EXTRACTED INFORMATION:
(** The stores that enter a region: [va], one page, its type. *)
Lemma enter_region_run mi j va seg t :
  table_page mi -> 0 <= j < 256 -> 0 <= seg < 4294967296 ->
  exists m0 m1 m2, store (region mi j) va t = Ret tt (set_mem m0 t) /\
    store32 (region mi j + 8) 1 (set_mem m0 t) = Ret tt (set_mem m1 t) /\
    store32 (region mi j + 12) seg (set_mem m1 t) = Ret tt (set_mem m2 t) /\
    rd m2 (region mi j) = va /\ rd m2 (region mi j + 8) = seg * 4294967296 + 1 /\
    (forall a, a <> region mi j -> a <> region mi j + 8 -> rd m2 a = rd (mem t) a).
Proof.
  intros (Ha & H0 & H1) Hj Hseg. set (r := region mi j).
  assert (Hr : r mod 8 = 0 /\ DRAM_BASE <= r /\ r + 16 <= PHYS_TOP) by (unfold r, region; klia).
  assert (Hok : addr_ok r = true) by (unfold addr_ok; rewrite !andb_true_iff, !Z.leb_le, Z.eqb_eq; lia).
  assert (Hok8 : addr_ok (r + 8) = true) by (unfold addr_ok; rewrite !andb_true_iff, !Z.leb_le, Z.eqb_eq; klia).
  eexists _, _, _. split; [unfold store; by rewrite Hok|].
  split; [|split].
  - unfold store32. replace ((r + 8) mod 8 =? 0) with true by klia.
    unfold bind, load. rewrite Hok8. unfold store. by rewrite Hok8.
  - unfold store32. replace ((r + 12) mod 8 =? 0) with false by klia. replace (r + 12 - 4) with (r + 8) by lia.
    unfold bind, load. rewrite Hok8. unfold store. by rewrite Hok8.
  - cbn [mem set_mem]. rewrite !rd_insert_eq. split; [|split].
    + rewrite !rd_insert_ne by lia. apply rd_insert_eq.
    + klia.
    + intros a Hn0 Hn8. by rewrite !rd_insert_ne by lia.
Qed.

(** Run the first step of a computation by the equation [E]. *)
Ltac run E := rewrite ?bind_assoc; rewrite (bind_Ret _ _ _ _ _ E); rewrite ?bind_ret_l.

Section ElfLoad.
Context {H : Type} `{HF : HostFiles H} `{Linker} `{Buffers}.
#[local] Notation SM := (M (sys H)).

(** ** Parts of the state *)

Definition pmem (s : sys H) : pstate := pm (kern (fpages s)).
Definition set_pmem (p : pstate) (s : sys H) : sys H :=
  set_fpages (set_kern (set_pm p (kern (fpages s))) (fpages s)) s.
Definition set_khost (h : H) (s : sys H) : sys H :=
  set_fpages (set_spk (set_host h (spk (fpages s))) (fpages s)) s.

Lemma set_pmem_twice p p' s : set_pmem p (set_pmem p' s) = set_pmem p s.
Proof. by destruct s as [[[]] ? ? ? ? ? ? ? ? ? ? ? ?]. Qed.
Lemma set_pmem_khost p h s : set_pmem p (set_khost h s) = set_khost h (set_pmem p s).
Proof. by destruct s as [[[]] ? ? ? ? ? ? ? ? ? ? ? ?]. Qed.
Lemma pmem_set_pmem p s : pmem (set_pmem p s) = p.
Proof. done. Qed.
Lemma pmem_set_khost h s : pmem (set_khost h s) = pmem s.
Proof. done. Qed.

Lemma on_mem_run {A} (c : M pstate A) (s : sys H) t a p :
  pmem s = t -> c t = Ret a p -> on_mem c s = Ret a (set_pmem p s).
Proof. intros <- E. unfold on_mem, on_kern, on_machine, on_pm, zoom, pmem in *. by rewrite E. Qed.

Lemma on_kern_run {A} (c : M kstate A) (s : sys H) a :
  c (kern (fpages s)) = Ret a (kern (fpages s)) -> on_kern c s = Ret a s.
Proof. intros E. unfold on_kern, on_machine, zoom. rewrite E. by destruct s as [[]]. Qed.

Lemma sys_get_proc_run p x (s : sys H) : procs (kern (fpages s)) !! p = Some x -> on_kern (get_proc p) s = Ret x s.
Proof. intros E. apply on_kern_run. unfold get_proc. by rewrite E. Qed.

Definition set_proc (p : nat) (y : process) (s : sys H) : sys H :=
  set_fpages (set_kern (set_procs (<[p := y]> (procs (kern (fpages s)))) (kern (fpages s))) (fpages s)) s.

Lemma sys_upd_proc_run p x g (s : sys H) :
  procs (kern (fpages s)) !! p = Some x -> on_kern (upd_proc p g) s = Ret tt (set_proc p (g x) s).
Proof. intros E. unfold on_kern, on_machine, zoom, upd_proc. by rewrite E. Qed.

Lemma on_mem_pmem {A} (c : M pstate A) (s : sys H) t a p :
  c t = Ret a p -> on_mem c (set_pmem t s) = Ret a (set_pmem p s).
Proof. intros E. rewrite (on_mem_run c (set_pmem t s) t a p eq_refl E). by rewrite set_pmem_twice. Qed.

Lemma on_mem_khost {A} (c : M pstate A) (s : sys H) h t a p :
  c t = Ret a p -> on_mem c (set_khost h (set_pmem t s)) = Ret a (set_khost h (set_pmem p s)).
Proof. intros E. rewrite (on_mem_run c (set_khost h (set_pmem t s)) t a p eq_refl E). by rewrite set_pmem_khost, set_pmem_twice. Qed.
(* ===== verification/UserIO.v ===== *)
(** * User buffers of the file system calls

    [sys_user_read] and [sys_user_write] (kernel/syscall.c) split a buffer of
    the user at page boundaries, because its pages lie anywhere in physical
    memory.  The loop over the pages of a write, against what it needs of a file
    ([stores]; UserWrite.v has the file of rfs), and what goes wrong in a read. *)
From S2P Require Import Prelude Pmm Vmm Process Sched Fork Heap Strap Pages HashTable CString Snprintf Bytes DebugLine.
From S2P Require Import VfsData Rfs RfsDisk RfsFile RfsDir Vfs VfsRefs ProcFile SpikeFile Hostfs Machine Elf ElfLoad Syscall.

Lemma bytes_from_at m k a i : bytes_from m k a !! i = if decide (i < k)%nat then Some (m (a + Z.of_nat i)) else None.
Proof.
  revert a i. induction k as [|k IH]; intros a i; [done|]. destruct i as [|i]; cbn [bytes_from lookup list_lookup].
  - rewrite decide_True by lia. by rewrite Z.add_0_r.
  - rewrite IH. destruct (decide (i < k)%nat), (decide (S i < S k)%nat); try lia; [|done]. do 2 f_equal. lia.
Qed.

Lemma bytes_from_lookup m k a i : (i < k)%nat -> bytes_from m k a !! i = Some (m (a + Z.of_nat i)).
Proof. intros Hi. rewrite bytes_from_at. by rewrite decide_True. Qed.

Section UserIO.
Context {H : Type} `{Frontend H} `{Linker} `{Buffers}.
#[local] Notation SM := (M (sys H)).

(** The running process of hart [tp] has the bytes [u] at the addresses
    [lo .. lo + n), in the frames [fr] of its page table. *)
Record resident (s : sys H) (tp : nat) (fr : Z -> Z) (u : bmem) (lo n : Z) : Prop := {
  res_proc : exists p x, Process.current (kern (fpages s)) !! tp = Some (Some p) /\ procs (kern (fpages s)) !! p = Some x /\
    pt_wf (mem (pmem s)) (pagetable x) /\
    (forall va, lo <= va < lo + n -> exists w, xlate (mem (pmem s)) (pagetable x) va = Some w /\
      has w PTE_R || has w PTE_W = true /\ PTE2PA w = fr (va / PGSIZE));
  res_ram : forall va, lo <= va < lo + n -> in_ram (fr (va / PGSIZE)) PGSIZE;
  res_bytes : forall va, lo <= va < lo + n -> view (mem (pmem s)) (fr (va / PGSIZE) + va mod PGSIZE) = u va
}.

Lemma user_pagetable_run (s : sys H) tp p x :
  Process.current (kern (fpages s)) !! tp = Some (Some p) -> procs (kern (fpages s)) !! p = Some x ->
  user_pagetable tp s = Ret (pagetable x) s.
Proof.
  intros Hc Hp. unfold user_pagetable. rewrite (bind_Ret _ _ s p s).
  - by rewrite (bind_Ret _ _ _ _ _ (sys_get_proc_run p x s Hp)).
  - apply on_kern_run. unfold self, get_current, bind, deref. by rewrite Hc.
Qed.

Lemma resident_page s tp fr u lo n va :
  resident s tp fr u lo n -> 0 <= lo -> lo + n <= MAXVA -> lo <= va < lo + n ->
  (let* pt := user_pagetable tp in on_mem (lookup_pa pt va)) s = Ret (fr (va / PGSIZE)) s.
Proof.
  intros [(p & x & Hc & Hp & Hwf & Hx) _ _] Hlo Hhi Hva.
  rewrite (bind_Ret _ _ _ _ _ (user_pagetable_run s tp p x Hc Hp)). destruct (Hx va Hva) as (w & Hw & Hrw & <-).
  rewrite (on_mem_run _ s (pmem s) (PTE2PA w) (pmem s) eq_refl).
  - f_equal. by destruct s as [[[]] ? ? ? ? ? ? ? ? ? ? ? ?].
  - rewrite lookup_pa_run by (done || lia). rewrite (proj2 (Z.leb_gt _ _)) by lia. by rewrite Hw, Hrw.
Qed.

Lemma resident_load s tp fr u lo n va len :
  resident s tp fr u lo n -> lo <= va -> va + len <= lo + n -> 0 < len <= PGSIZE - va mod PGSIZE ->
  on_mem (load_bytes (Z.to_nat len) (fr (va / PGSIZE) + va mod PGSIZE)) s = Ret (bytes_from u (Z.to_nat len) va) s.
Proof.
  intros [_ Hram Hb] Hlo Hhi Hlen.
  assert (Hoff : 0 <= va mod PGSIZE < PGSIZE) by klia.
  rewrite (on_mem_run _ s (pmem s) (bytes_from u (Z.to_nat len) va) (pmem s) eq_refl).
  - f_equal. by destruct s as [[[]] ? ? ? ? ? ? ? ? ? ? ? ?].
  - rewrite load_bytes_run.
    2:{ specialize (Hram va ltac:(lia)). unfold in_ram in *. lia. }
    f_equal. apply list_eq. intros j.
    rewrite !bytes_from_at. destruct (decide (j < Z.to_nat len)%nat); [|done]. f_equal.
    rewrite <- (Hb (va + Z.of_nat j)) by lia.
    replace ((va + Z.of_nat j) / PGSIZE) with (va / PGSIZE) by klia.
    f_equal. klia.
Qed.

(** ** Writing *)

Section Write.
Variables (tp : nat) (fd bufva count : Z) (fr : Z -> Z) (u : bmem).

(** What the loop needs of the open file [fd]: a write of the next [len] bytes of the buffer,
    when [k] of them are written, takes them all, and the buffer stays as it is. *)
Record stores (sink : Z -> sys H -> Prop) : Prop := {
  sink_user : forall k s, sink k s -> resident s tp fr u bufva count;
  sink_write : forall k s len, sink k s -> 0 <= k -> k + len <= count -> 0 < len <= PGSIZE ->
    exists s', file_call tp (-1) (do_write fd (bytes_from u (Z.to_nat len) (bufva + k))) s = Ret len s' /\ sink (k + len) s'
}.
Variable sink : Z -> sys H -> Prop.
Hypothesis Hsink : stores sink.
Hypothesis Hva : 0 <= bufva.
Hypothesis Hend : bufva + count <= MAXVA.
Hypothesis Hcount : 0 <= count < 2147483648.

Lemma transfer_write_run fuel : forall i s,
  sink i s -> 0 <= i <= count -> (Z.to_nat (count - i) < fuel)%nat ->
  exists s', transfer fuel tp (write_from tp fd) bufva count i s = Ret count s' /\ sink count s'.
Proof.
  induction fuel as [|fuel IH]; intros i s Hs Hi Hf; [lia|].
  cbn [transfer]. unfold MAXVA in Hend. rewrite (u64_small i) by lia.
  destruct (Z.ltb_spec i count) as [Hlt|Hge].
  2:{ exists s. replace i with count in Hs by lia. split; [|done]. unfold ret. f_equal. rewrite i64_small; lia. }
  rewrite (u64_small (bufva + i)), (u64_small (count - i)) by lia.
  pose proof (resident_page s tp fr u bufva count (bufva + i) (sink_user _ Hsink _ _ Hs) Hva Hend ltac:(lia)) as Hpage.
  rewrite <- bind_assoc, (bind_Ret _ _ _ _ _ Hpage).
  pose proof (res_ram _ _ _ _ _ _ (sink_user _ Hsink _ _ Hs) (bufva + i) ltac:(lia)) as Hram.
  set (va := bufva + i) in *.
  replace (va - ROUNDDOWN va PGSIZE) with (va mod PGSIZE) by (unfold ROUNDDOWN; klia).
  set (len := if count - i <? PGSIZE - va mod PGSIZE then count - i else PGSIZE - va mod PGSIZE).
  assert (Hlen : 0 < len <= PGSIZE - va mod PGSIZE /\ len <= count - i).
  { subst len. assert (0 <= va mod PGSIZE < PGSIZE) by klia.
    destruct (Z.ltb_spec (count - i) (PGSIZE - va mod PGSIZE)); lia. }
  assert (Hoff : 0 <= va mod PGSIZE < PGSIZE) by klia.
  rewrite u64_small by (unfold in_ram in Hram; klia).
  unfold write_from at 1. rewrite !bind_assoc.
  rewrite (bind_Ret _ _ _ _ _ (resident_load s tp fr u bufva count va len (sink_user _ Hsink _ _ Hs) ltac:(lia) ltac:(lia) ltac:(lia))).
  destruct (sink_write _ Hsink i s len Hs ltac:(lia) ltac:(lia) ltac:(kconst; lia)) as (s1 & E1 & Hs1). fold va in E1.
  rewrite !bind_assoc, (bind_Ret _ _ _ _ _ E1), bind_ret_l.
  rewrite (u64_small len) by lia. rewrite i32_small by lia. rewrite Z.ltb_irrefl.
  apply (IH (i + len) s1 Hs1); lia.
Qed.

TASK: Search the listing above for "forall" and copy every line that has it.

WRITTEN SOLUTION:
    (forall a, a <> region mi j -> a <> region mi j + 8 -> rd m2 a = rd (mem t) a).
    (forall va, lo <= va < lo + n -> exists w, xlate (mem (pmem s)) (pagetable x) va = Some w /\
  res_ram : forall va, lo <= va < lo + n -> in_ram (fr (va / PGSIZE)) PGSIZE;
  res_bytes : forall va, lo <= va < lo + n -> view (mem (pmem s)) (fr (va / PGSIZE) + va mod PGSIZE) = u va
  sink_user : forall k s, sink k s -> resident s tp fr u bufva count;
  sink_write : forall k s len, sink k s -> 0 <= k -> k + len <= count -> 0 < len <= PGSIZE ->
Lemma transfer_write_run fuel : forall i s,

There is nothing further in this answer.